Democrats and Republicans are working on a half-dozen or more critical pieces of legislation addressing online privacy and children’s safety, data-collection transparency, social media content accountability, and market dominance by a few significant businesses.
However, substantial technological corporations and partisan disagreements between Republicans and Democrats may oppose these and other initiatives. While both sides have been critical of Big Tech, Democrats have backed stricter regulations—for example, on harmful content—while Republicans have favored a softer approach and opposed measures that could restrict expression.
The possibility that Republicans could take control of the House or Senate after the November midterm elections adds to the pressure in 2022, and it would throw policy priorities into disarray. That gives Democratic supporters only a few months to pass their bills, many of which are still in the works.

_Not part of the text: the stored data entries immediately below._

(** * Chatterous bot (main.py): store, economy, reminders and message dispatch

    A shallow embedding of the stateful core of [main.py] and the proofs of
    its specification.  The SQLite tables are finite maps and lists, the
    in-memory dictionaries are finite maps, Python integers are [Z], text is
    a [string] of code points below 256, and every read of the clock or of
    the random generator is an explicit argument of the function that
    performs it.  The power [xp ** 0.5] is computed by the C library, so
    it is a parameter of the development ([pow_half] of the section
    [Platform]); what is proved of levels says which accuracy of the power
    it needs.  SQLite stores 64-bit integers: inserting a reminder checks
    the range of what it binds, and the theorems on the [users] table that
    depend on the range state it as a hypothesis. *)

From Stdlib Require Import ZArith Lia Bool List Ascii String.
From stdpp Require Import base option list gmap.
Import ListNotations.

Local Open Scope Z_scope.

(** ** Python results *)

(** The exceptions the modelled code can raise. *)
Inductive exn : Type :=
  | TypeError
  | ValueError
  | IndexError
  | AttributeError
  | OverflowError.

(** A call either returns a value or raises. *)
Inductive result (A : Type) : Type :=
  | Returned (a : A)
  | Raised (e : exn).
Arguments Returned {A} a.
Arguments Raised {A} e.

(** [random.randint(lo, hi)]: the generator's draw [raw] is reduced to the
    closed interval [lo .. hi]. *)
Definition randint (lo hi raw : Z) : Z := lo + raw mod (hi - lo + 1).

(** ** [int(xp ** 0.5)] in binary64 *)

(** [float(n)] for [0 <= n]: the nearest binary64 value, ties to even.  The
    value is an integer again, so it is returned as a [Z]; [None] is the
    [OverflowError] of an integer beyond the binary64 range. *)
Definition float_of_int (n : Z) : option Z :=
  if n <? 2 ^ 53 then Some n
  else
    let e := Z.log2 n - 52 in
    let q := n / 2 ^ e in
    let r := n mod 2 ^ e in
    let half := 2 ^ (e - 1) in
    let m := if r <? half then q
             else if half <? r then q + 1
             else if Z.even q then q else q + 1 in
    if m * 2 ^ e <? 2 ^ 1024 then Some (m * 2 ^ e) else None.

(** A double that is not negative, as significand and exponent: [(m, e)]
    stands for [m * 2^e]. *)
Definition double : Type := (Z * Z)%type.

(** [int(r)] for a double [r]: the fraction is cut off. *)
Definition trunc_float (r : double) : Z :=
  let '(m, e) := r in
  if 0 <=? e then m * 2 ^ e else Z.quot m (2 ^ (- e)).

(** [r] is the square root of the integer [x] to less than one unit in
    the last place: it is written with a significand of 53 bits, and the
    doubles next to it on either side lie strictly on the other side of the
    root.  The upper neighbour of [m * 2^e] is [(m + 1) * 2^e]; the lower
    one is [(m - 1) * 2^e], or [(2 m - 1) * 2^(e-1)] when [m = 2^52].  The
    root of 0 is 0. *)
Definition root_within_ulp (x : Z) (r : double) : Prop :=
  let '(m, e) := r in
  if x =? 0 then m = 0
  else
    2 ^ 52 <= m < 2 ^ 53
    /\ x * 4 ^ Z.max 0 (- e) < (m + 1) ^ 2 * 4 ^ Z.max 0 e
    /\ (2 * m - (if m =? 2 ^ 52 then 1 else 2)) ^ 2 * 4 ^ Z.max 0 e
       < 4 * x * 4 ^ Z.max 0 (- e).

(** The correctly rounded square root of a double with an integer value,
    one function a C library's [pow(x, 0.5)] can be; the examples run on
    it.  With [2^e <= sqrt x < 2^(e+1)] the significand is
    [sqrt x * 2^(52-e)] rounded to the nearest integer. *)
Definition sqrt_float (x : Z) : double :=
  if x =? 0 then (0, 0)
  else
    let e := Z.log2 (Z.sqrt x) in
    let u := 52 - e in
    if 0 <=? u then
      let '(m, r) := Z.sqrtrem (x * 4 ^ u) in
      (if m <? r then m + 1 else m, - u)
    else
      let v := - u in
      let m := Z.sqrt (x / 4 ^ v) in
      (if 4 ^ v * (m * m + m) + 4 ^ (v - 1) <? x then m + 1 else m, v).

(** ** The [users] table *)

Record user_row : Type := mk_user {
  coins : Z;
  xp : Z;
  level : Z;
  last_daily : Z }.

Definition set_coins (f : Z -> Z) (r : user_row) : user_row :=
  mk_user (f (coins r)) (xp r) (level r) (last_daily r).
Definition set_xp (f : Z -> Z) (r : user_row) : user_row :=
  mk_user (coins r) (f (xp r)) (level r) (last_daily r).
Definition set_level (l : Z) (r : user_row) : user_row :=
  mk_user (coins r) (xp r) l (last_daily r).
Definition set_last_daily (t : Z) (r : user_row) : user_row :=
  mk_user (coins r) (xp r) (level r) t.

(** The table, keyed by its primary key [user_id]. *)
Abbreviation users := (gmap Z user_row).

“The key is whether Biden personally gets involved and prioritizes passage,” according to Cowen Washington Research Group, referring to legislation that would prevent big tech corporations from prioritizing their products and services on their platforms. According to the financial research firm, the plan has a 65 percent chance of passing with Mr. Biden’s involvement and a 40 percent probability without him.
“President Biden has long said the tech platforms must be held accountable for the harms that they cause and has been a strong supporter of fundamental reforms to achieve that goal. Privacy and antitrust reforms, as well as more transparency, should also all be on the table as we address the large platforms’ business models and the incentives they create to promote sensational and divisive content.”The office said
In addition, Tech companies have been reminding policymakers of their growing importance in the economy. Amazon.com Inc., for example, has bragged about its enormous investments in new infrastructure and hiring last year, as well as the positive effects on city revitalization and job creation.
Meanwhile, senators on the Commerce Committee are working on legislation to improve consumer privacy, children’s online safety, platform responsibility, algorithm transparency, and other issues. However, because the list is extensive, several tech lobbyists and congressional staffers fear lawmakers may become stymied, especially with only a few months to act.
Even so, it appears that action is still conceivable, particularly on smaller topics like focused attempts to safeguard children from online exploitation or limited transparency requirements.